┌──

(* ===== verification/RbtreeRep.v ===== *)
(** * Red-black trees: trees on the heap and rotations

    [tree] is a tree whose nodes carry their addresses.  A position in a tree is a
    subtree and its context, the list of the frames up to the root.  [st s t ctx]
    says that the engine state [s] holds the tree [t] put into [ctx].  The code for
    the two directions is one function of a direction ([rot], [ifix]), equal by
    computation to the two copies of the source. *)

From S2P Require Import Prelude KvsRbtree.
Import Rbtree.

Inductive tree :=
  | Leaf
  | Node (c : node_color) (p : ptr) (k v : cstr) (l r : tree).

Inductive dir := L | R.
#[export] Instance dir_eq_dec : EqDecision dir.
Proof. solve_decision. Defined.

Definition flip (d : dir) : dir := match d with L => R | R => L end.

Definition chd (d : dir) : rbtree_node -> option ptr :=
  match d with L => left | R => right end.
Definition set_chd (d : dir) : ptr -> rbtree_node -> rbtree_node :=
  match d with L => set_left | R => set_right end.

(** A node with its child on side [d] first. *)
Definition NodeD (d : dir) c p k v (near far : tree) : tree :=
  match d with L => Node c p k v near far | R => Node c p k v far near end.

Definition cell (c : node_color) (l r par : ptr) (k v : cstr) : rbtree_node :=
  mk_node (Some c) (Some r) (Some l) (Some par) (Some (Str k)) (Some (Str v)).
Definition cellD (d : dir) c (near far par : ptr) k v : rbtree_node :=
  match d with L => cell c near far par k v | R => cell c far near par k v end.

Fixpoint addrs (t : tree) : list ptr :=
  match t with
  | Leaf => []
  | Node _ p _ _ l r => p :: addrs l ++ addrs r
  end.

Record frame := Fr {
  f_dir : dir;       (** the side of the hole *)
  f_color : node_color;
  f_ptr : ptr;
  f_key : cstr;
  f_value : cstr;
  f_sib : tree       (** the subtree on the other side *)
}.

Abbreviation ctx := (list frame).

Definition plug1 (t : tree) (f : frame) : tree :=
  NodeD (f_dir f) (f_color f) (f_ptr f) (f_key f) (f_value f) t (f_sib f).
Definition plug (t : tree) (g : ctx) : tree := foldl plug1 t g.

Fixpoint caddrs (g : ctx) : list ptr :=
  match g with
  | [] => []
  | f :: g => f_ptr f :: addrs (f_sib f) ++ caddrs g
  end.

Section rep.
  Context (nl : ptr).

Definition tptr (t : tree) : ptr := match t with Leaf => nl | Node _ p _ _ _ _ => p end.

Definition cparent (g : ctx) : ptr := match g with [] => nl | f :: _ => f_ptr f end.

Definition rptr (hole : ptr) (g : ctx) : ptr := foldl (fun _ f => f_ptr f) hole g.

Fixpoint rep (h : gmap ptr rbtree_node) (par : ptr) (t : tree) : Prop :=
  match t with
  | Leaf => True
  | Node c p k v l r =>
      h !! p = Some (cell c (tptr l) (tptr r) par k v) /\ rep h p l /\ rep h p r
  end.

└──

=== Activity ===
Using only the listing above, restate exactly the lines from the line containing "l ++ addrs r" through the line containing "Definition plug1 (t", both included.

=== Solution for this exercise ===
  | Node _ p _ _ l r => p :: addrs l ++ addrs r
  end.

Record frame := Fr {
  f_dir : dir;       (** the side of the hole *)
  f_color : node_color;
  f_ptr : ptr;
  f_key : cstr;
  f_value : cstr;
  f_sib : tree       (** the subtree on the other side *)
}.

Abbreviation ctx := (list frame).

Definition plug1 (t : tree) (f : frame) : tree :=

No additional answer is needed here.